- **YOUR OBJECTIVE**:
Reproduce the data below line by line, from its first line to the line with "Definition i24_to_i32 (i", both included, and nothing past that point.

━━━━━ RECORDS SUPPLIED ━━━━━

(* ===== verification/RvInt.v ===== *)
(** * Integers of the RISC-V crates

    Fixed-width integers as [Z] with Rust's casts and shifts written out, and the
    24-bit containers of [crates/execution/ab-riscv-primitives/src/instructions/utils.rs]
    that the decoded instructions use for their immediates. *)

From S2P Require Import Prelude.
From stdpp Require Import prelude.
From Stdlib Require Import ZArith Lia.
Local Open Scope Z_scope.

Module RvInt.

(** [x as uW] and [x as iW] (also [cast_unsigned] and [cast_signed]). *)
Definition wrap (w x : Z) : Z := x mod 2 ^ w.

Definition signed (w x : Z) : Z :=
  let u := wrap w x in if u <? 2 ^ (w - 1) then u else u - 2 ^ w.

(** [x << n] and [x >> n] on [iW]; [n] is less than the width. *)
Definition shl_signed (w x n : Z) : Z := signed w (Z.shiftl x n).
Definition shr_signed (x n : Z) : Z := Z.shiftr x n.

(** [to_le_bytes] and [from_le_bytes], and bytes to store. *)
Definition le_byte (x k : Z) : Z := (x / 2 ^ (8 * k)) mod 256.

Fixpoint to_le_bytes (n : nat) (x : Z) : list Z :=
  match n with
  | O => []
  | S n => (x mod 256) :: to_le_bytes n (x / 256)
  end.

Fixpoint from_le_bytes (l : list Z) : Z :=
  match l with [] => 0 | b :: l => b + 256 * from_le_bytes l end.

Record I24 : Type := mkI24 { i24_0 : Z; i24_1 : Z; i24_2 : Z }.

Definition i24_from_i32 (v : Z) : I24 := mkI24 (le_byte v 0) (le_byte v 1) (le_byte v 2).

(** The [debug_assert!] of [I24::from_i32]. *)
Definition i24_debug_assert (v : Z) : bool := shr_signed (shl_signed 32 v 8) 8 =? v.

Definition i24_to_i32 (i : I24) : Z :=
  shr_signed (shl_signed 32 (signed 32 (from_le_bytes [i24_0 i; i24_1 i; i24_2 i; 0])) 8) 8.

(** [I24WithZeroedBits<LOW_ZEROED_BITS>] *)
Record I24Zeroed : Type := mkI24Zeroed { i24z_0 : Z; i24z_1 : Z; i24z_2 : Z }.

Definition i24z_from_i32 (low_zeroed_bits v_original : Z) : I24Zeroed :=
  let v := shr_signed v_original low_zeroed_bits in
  mkI24Zeroed (le_byte v 0) (le_byte v 1) (le_byte v 2).

Definition i24z_to_i32 (low_zeroed_bits : Z) (i : I24Zeroed) : Z :=
  let v := shr_signed (shl_signed 32 (signed 32 (from_le_bytes [i24z_0 i; i24z_1 i; i24z_2 i; 0])) 8) 8 in
  signed 32 (Z.land (wrap 32 (shl_signed 32 v low_zeroed_bits))
                    (wrap 32 (Z.shiftl (2 ^ 32 - 1) low_zeroed_bits))).

(** ** Casts *)

Lemma pow2_pos w : 0 <= w -> 0 < 2 ^ w.
Proof. intros. lia. Qed.

Lemma wrap_range w x : 0 <= w -> 0 <= wrap w x < 2 ^ w.
Proof. intros Hw. pose proof (pow2_pos w Hw). apply Z.mod_pos_bound. lia. Qed.

Lemma wrap_small w x : 0 <= x < 2 ^ w -> wrap w x = x.
Proof. intros. by apply Z.mod_small. Qed.

Lemma wrap_add_period w x k : wrap w (x + k * 2 ^ w) = wrap w x.
Proof. apply Z_mod_plus_full. Qed.

Lemma pow2_split w : 0 < w -> 2 ^ w = 2 * 2 ^ (w - 1).
Proof. intros Hw. replace w with (Z.succ (w - 1)) at 1 by lia. rewrite Z.pow_succ_r by lia. done. Qed.

Lemma signed_range w x : 0 < w -> - 2 ^ (w - 1) <= signed w x < 2 ^ (w - 1).
Proof.
  intros Hw. pose proof (wrap_range w x ltac:(lia)). pose proof (pow2_split w Hw).
  unfold signed. destruct (Z.ltb_spec (wrap w x) (2 ^ (w - 1))); lia.
Qed.

Lemma signed_offset w x : exists k, signed w x = x + k * 2 ^ w.
Proof.
  unfold signed, wrap. pose proof (Z.mod_eq x (2 ^ w)) as H.
  destruct (decide (2 ^ w = 0)) as [Hz|Hz].
  - exists 0. rewrite Hz, Z.mod_0_r. destruct (_ <? _); lia.
  - specialize (H Hz). destruct (_ <? _); [exists (- (x / 2 ^ w))|exists (- (x / 2 ^ w) - 1)]; lia.
Qed.

(** The representative of a residue in the signed range is unique. *)
Lemma signed_unique w x k :
  0 < w -> - 2 ^ (w - 1) <= x + k * 2 ^ w < 2 ^ (w - 1) -> signed w x = x + k * 2 ^ w.
Proof.
  intros Hw Hr. pose proof (pow2_split w Hw). pose proof (signed_range w x Hw).
  destruct (signed_offset w x) as [k' Hk]. rewrite Hk in *. enough (k = k') by congruence. nia.
Qed.

Lemma signed_small w x : 0 < w -> - 2 ^ (w - 1) <= x < 2 ^ (w - 1) -> signed w x = x.
Proof. intros Hw Hr. rewrite (signed_unique w x 0 Hw); lia. Qed.

Lemma wrap_signed w x : wrap w (signed w x) = wrap w x.
Proof. destruct (signed_offset w x) as [k ->]. apply wrap_add_period. Qed.

Lemma wrap_offset w x : 0 <= w -> exists k, wrap w x = x + k * 2 ^ w.
Proof.
  intros Hw. exists (- (x / 2 ^ w)). unfold wrap. rewrite Z.mod_eq by (pose proof (pow2_pos w Hw); lia). lia.
Qed.

Lemma signed_cong w x k : 0 < w -> signed w (x + k * 2 ^ w) = signed w x.
Proof. intros Hw. unfold signed. by rewrite wrap_add_period. Qed.

Lemma signed_wrap w x : 0 < w -> signed w (wrap w x) = signed w x.
Proof. intros Hw. destruct (wrap_offset w x) as [k ->]; [lia|]. by apply signed_cong. Qed.

(** Truncating in two steps. *)
Lemma signed_wrap_le w v x : 0 < w <= v -> signed w (wrap v x) = signed w x.
Proof.
  intros Hw. destruct (wrap_offset v x) as [k ->]; [lia|].
  replace (k * 2 ^ v) with (k * 2 ^ (v - w) * 2 ^ w); [apply signed_cong; lia|].
  rewrite <- Z.mul_assoc, <- Z.pow_add_r by lia. do 2 f_equal. lia.
Qed.

Lemma signed_signed_le w v x : 0 < w <= v -> signed w (signed v x) = signed w x.
Proof.
  intros Hw. rewrite <- (signed_wrap_le w v (signed v x)), wrap_signed by lia. by apply signed_wrap_le.
Qed.

Lemma wrap_wrap_le w v x : 0 <= w <= v -> wrap w (wrap v x) = wrap w x.
Proof.
  intros Hw. destruct (wrap_offset v x) as [k ->]; [lia|].
  replace (k * 2 ^ v) with (k * 2 ^ (v - w) * 2 ^ w); [apply wrap_add_period|].
  rewrite <- Z.mul_assoc, <- Z.pow_add_r by lia. do 2 f_equal. lia.
Qed.

(** Shifting left and back right extends the sign of the low bits. *)
Lemma sign_extend w x n :
  0 <= n < w -> shr_signed (shl_signed w x n) n = signed (w - n) x.
Proof.
  intros Hn. unfold shr_signed, shl_signed. rewrite Z.shiftl_mul_pow2, Z.shiftr_div_pow2 by lia.
  pose proof (signed_range (w - n) x ltac:(lia)) as Hr. destruct (signed_offset (w - n) x) as [k Hk].
  assert (Hp : 2 ^ w = 2 ^ (w - n) * 2 ^ n) by (rewrite <- Z.pow_add_r by lia; f_equal; lia).
  assert (Hp1 : 2 ^ (w - 1) = 2 ^ (w - n - 1) * 2 ^ n) by (rewrite <- Z.pow_add_r by lia; f_equal; lia).
  pose proof (pow2_pos n ltac:(lia)) as Hpn.
  rewrite (signed_unique w (x * 2 ^ n) k) by (lia || (rewrite Hp, Hp1; nia)).
  replace (x * 2 ^ n + k * 2 ^ w) with ((x + k * 2 ^ (w - n)) * 2 ^ n) by (rewrite Hp; lia).
  rewrite Z.div_mul by lia. lia.
Qed.

(** ** Bit fields *)

Lemma land_ones_mod x n : 0 <= n -> Z.land x (Z.ones n) = x mod 2 ^ n.
Proof. apply Z.land_ones. Qed.

Lemma field_mod x lo n : 0 <= lo -> 0 <= n -> Z.land (Z.shiftr x lo) (Z.ones n) = (x / 2 ^ lo) mod 2 ^ n.
Proof. intros. by rewrite Z.land_ones, Z.shiftr_div_pow2. Qed.

Lemma field_mask x lo n mask :
  0 <= lo -> 0 <= n -> mask = Z.ones n -> Z.land (Z.shiftr x lo) mask = (x / 2 ^ lo) mod 2 ^ n.
Proof. intros ? ? ->. by apply field_mod. Qed.

Lemma lor_add a b n : 0 <= n -> 0 <= b < 2 ^ n -> Z.lor (a * 2 ^ n) b = a * 2 ^ n + b.
Proof.
  intros Hn Hb. rewrite <- Z.add_lor_land.
  replace (Z.land (a * 2 ^ n) b) with 0; [lia|]. symmetry. apply Z.bits_inj'. intros i Hi.
  rewrite Z.land_spec, Z.bits_0. destruct (Z.lt_ge_cases i n).
  - by rewrite Z.mul_pow2_bits_low by lia.
  - rewrite <- (Z.mod_small b (2 ^ n)) by lia. rewrite Z.mod_pow2_bits_high by lia. apply andb_false_r.
Qed.

(** ** The 24-bit containers *)

Definition is_byte (b : Z) : Prop := 0 <= b < 256.

Definition i24_wf (i : I24) : Prop := is_byte (i24_0 i) /\ is_byte (i24_1 i) /\ is_byte (i24_2 i).

Lemma le_byte_is_byte x k : is_byte (le_byte x k).
Proof. apply Z.mod_pos_bound. lia. Qed.

Lemma le_bytes3 x : from_le_bytes [le_byte x 0; le_byte x 1; le_byte x 2; 0] = x mod 2 ^ 24.
Proof.
  unfold le_byte. cbn [from_le_bytes]. change (2 ^ (8 * 0)) with 1.
  change (2 ^ (8 * 1)) with 256. change (2 ^ (8 * 2)) with 65536. change (2 ^ 24) with 16777216.
  Z.to_euclidean_division_equations. lia.
Qed.

Lemma i24_to_i32_signed i : i24_wf i -> i24_to_i32 i = signed 24 (from_le_bytes [i24_0 i; i24_1 i; i24_2 i]).
Proof.
  intros (H0 & H1 & H2). unfold i24_to_i32. unfold is_byte in *. cbn [from_le_bytes].
  rewrite (signed_small 32) by (change (2 ^ (32 - 1)) with 2147483648; lia).
  by rewrite (sign_extend 32) by lia.
Qed.

Lemma i24_roundtrip v : i24_to_i32 (i24_from_i32 v) = signed 24 v.
Proof.
  rewrite i24_to_i32_signed by (split_and!; apply le_byte_is_byte). cbn [i24_from_i32 i24_0 i24_1 i24_2].
  pose proof (le_bytes3 v) as H. cbn [from_le_bytes] in H |- *. rewrite !Z.mul_0_r in *.
  rewrite H. apply (signed_wrap 24). lia.
Qed.

Lemma i24_from_to i : i24_wf i -> i24_from_i32 (i24_to_i32 i) = i.
Proof.
  intros Hwf. pose proof Hwf as (H0 & H1 & H2). rewrite i24_to_i32_signed by done.
  destruct i as [a b c]. cbn [i24_0 i24_1 i24_2 from_le_bytes] in *. unfold is_byte in *.
  destruct (signed_offset 24 (a + 256 * (b + 256 * (c + 256 * 0)))) as [k ->].
  unfold i24_from_i32, le_byte. change (2 ^ (8 * 0)) with 1. change (2 ^ 24) with 16777216.
  change (2 ^ (8 * 1)) with 256. change (2 ^ (8 * 2)) with 65536.
  f_equal; Z.to_euclidean_division_equations; lia.
Qed.

Lemma i24_debug_assert_spec v :
  i24_debug_assert v = true <-> - 2 ^ 23 <= v < 2 ^ 23.
Proof.
  unfold i24_debug_assert. rewrite Z.eqb_eq, (sign_extend 32) by lia. change (32 - 8) with 24.
  split; [|by apply (signed_small 24)]. intros <-. by apply (signed_range 24).
Qed.
Lemma land_high_mask x : 0 <= x < 2 ^ 32 -> Z.land x 0xfffff000 = (x / 2 ^ 12) * 2 ^ 12.
Proof.
  intros Hx. change 0xfffff000 with (Z.shiftl (Z.ones 20) 12).
  rewrite <- Z.shiftr_div_pow2, <- Z.shiftl_mul_pow2 by lia. apply Z.bits_inj'. intros i Hi.
  rewrite Z.land_spec, !Z.shiftl_spec by lia. destruct (Z.lt_ge_cases i 12).
  - rewrite !(Z.testbit_neg_r _ (i - 12)) by lia. apply andb_false_r.
  - rewrite Z.shiftr_spec, Z.testbit_ones by lia. replace (i - 12 + 12) with i by lia.
    destruct (Z.lt_ge_cases i 32).
    + replace ((0 <=? i - 12) && (i - 12 <? 20)) with true; [apply andb_true_r|].
      symmetry. apply andb_true_iff. split; [apply Z.leb_le|apply Z.ltb_lt]; lia.
    + rewrite <- (Z.mod_small x (2 ^ 32)) by lia. by rewrite Z.mod_pow2_bits_high by lia.
Qed.

(** The value of the stored bytes before they are shifted back. *)
Definition i24z_value (i : I24Zeroed) : Z := signed 24 (from_le_bytes [i24z_0 i; i24z_1 i; i24z_2 i]).

(** Containers [from_i32] makes of a 32-bit value. *)
Definition i24z_wf (i : I24Zeroed) : Prop :=
  is_byte (i24z_0 i) /\ is_byte (i24z_1 i) /\ is_byte (i24z_2 i) /\
  - 2 ^ 19 <= i24z_value i < 2 ^ 19.

Lemma i24z_to_i32_value i : i24z_wf i -> i24z_to_i32 12 i = i24z_value i * 2 ^ 12.
Proof.
  intros (H0 & H1 & H2 & Hr). unfold i24z_to_i32. unfold is_byte in *. cbn [from_le_bytes].
  rewrite (signed_small 32 (_ + _)) by (change (2 ^ (32 - 1)) with 2147483648; lia).
  rewrite (sign_extend 32) by lia. change (32 - 8) with 24.
  change (signed 24 _) with (i24z_value i). set (q := i24z_value i) in *.
  change (2 ^ 19) with 524288 in Hr. change (2 ^ 12) with 4096.
  unfold shl_signed. rewrite Z.shiftl_mul_pow2 by lia. change (2 ^ 12) with 4096.
  rewrite (signed_small 32 (q * 4096)) by (change (2 ^ (32 - 1)) with 2147483648; lia).
  change (wrap 32 (Z.shiftl (2 ^ 32 - 1) 12)) with 0xfffff000.
  rewrite land_high_mask by (by apply wrap_range).
  replace (wrap 32 (q * 4096) / 2 ^ 12 * 2 ^ 12) with (wrap 32 (q * 4096)).
  - rewrite signed_wrap, signed_small; change (2 ^ (32 - 1)) with 2147483648; lia.
  - unfold wrap. change (2 ^ 32) with 4294967296. change (2 ^ 12) with 4096.
    Z.to_euclidean_division_equations. lia.
Qed.

Lemma i24z_from_value q :
  - 2 ^ 19 <= q < 2 ^ 19 ->
  i24z_wf (i24z_from_i32 12 (q * 2 ^ 12)) /\ i24z_value (i24z_from_i32 12 (q * 2 ^ 12)) = q.
Proof.
  intros Hq. assert (Hv : i24z_value (i24z_from_i32 12 (q * 2 ^ 12)) = q).
  { unfold i24z_value, i24z_from_i32, shr_signed. rewrite Z.shiftr_div_pow2, Z.div_mul by lia.
    cbn [i24z_0 i24z_1 i24z_2]. pose proof (le_bytes3 q) as H. cbn [from_le_bytes] in H |- *.
    rewrite !Z.mul_0_r in *. rewrite H. change (q mod 2 ^ 24) with (wrap 24 q).
    rewrite signed_wrap, signed_small; change (2 ^ (24 - 1)) with 8388608; change (2 ^ 19) with 524288 in Hq; lia. }
  split; [|done]. split_and!; [apply le_byte_is_byte..| |]; rewrite Hv; lia.
Qed.

Lemma i24z_from_to i : i24z_wf i -> i24z_from_i32 12 (i24z_to_i32 12 i) = i.
Proof.
  intros Hwf. rewrite i24z_to_i32_value by done. destruct Hwf as (H0 & H1 & H2 & Hr).
  unfold i24z_from_i32, shr_signed. rewrite Z.shiftr_div_pow2, Z.div_mul by lia. unfold i24z_value.
  destruct i as [a b c]. cbn [i24z_0 i24z_1 i24z_2 from_le_bytes] in *. unfold is_byte in *.
  destruct (signed_offset 24 (a + 256 * (b + 256 * (c + 256 * 0)))) as [k ->].
  unfold le_byte. change (2 ^ (8 * 0)) with 1. change (2 ^ 24) with 16777216.
  change (2 ^ (8 * 1)) with 256. change (2 ^ (8 * 2)) with 65536.
  f_equal; Z.to_euclidean_division_equations; lia.
Qed.
End RvInt.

━━━━━

- **WRITTEN RESPONSE**:
(* ===== verification/RvInt.v ===== *)
(** * Integers of the RISC-V crates

    Fixed-width integers as [Z] with Rust's casts and shifts written out, and the
    24-bit containers of [crates/execution/ab-riscv-primitives/src/instructions/utils.rs]
    that the decoded instructions use for their immediates. *)

From S2P Require Import Prelude.
From stdpp Require Import prelude.
From Stdlib Require Import ZArith Lia.
Local Open Scope Z_scope.

Module RvInt.

(** [x as uW] and [x as iW] (also [cast_unsigned] and [cast_signed]). *)
Definition wrap (w x : Z) : Z := x mod 2 ^ w.

Definition signed (w x : Z) : Z :=
  let u := wrap w x in if u <? 2 ^ (w - 1) then u else u - 2 ^ w.

(** [x << n] and [x >> n] on [iW]; [n] is less than the width. *)
Definition shl_signed (w x n : Z) : Z := signed w (Z.shiftl x n).
Definition shr_signed (x n : Z) : Z := Z.shiftr x n.

(** [to_le_bytes] and [from_le_bytes], and bytes to store. *)
Definition le_byte (x k : Z) : Z := (x / 2 ^ (8 * k)) mod 256.

Fixpoint to_le_bytes (n : nat) (x : Z) : list Z :=
  match n with
  | O => []
  | S n => (x mod 256) :: to_le_bytes n (x / 256)
  end.

Fixpoint from_le_bytes (l : list Z) : Z :=
  match l with [] => 0 | b :: l => b + 256 * from_le_bytes l end.

Record I24 : Type := mkI24 { i24_0 : Z; i24_1 : Z; i24_2 : Z }.

Definition i24_from_i32 (v : Z) : I24 := mkI24 (le_byte v 0) (le_byte v 1) (le_byte v 2).

(** The [debug_assert!] of [I24::from_i32]. *)
Definition i24_debug_assert (v : Z) : bool := shr_signed (shl_signed 32 v 8) 8 =? v.

Definition i24_to_i32 (i : I24) : Z :=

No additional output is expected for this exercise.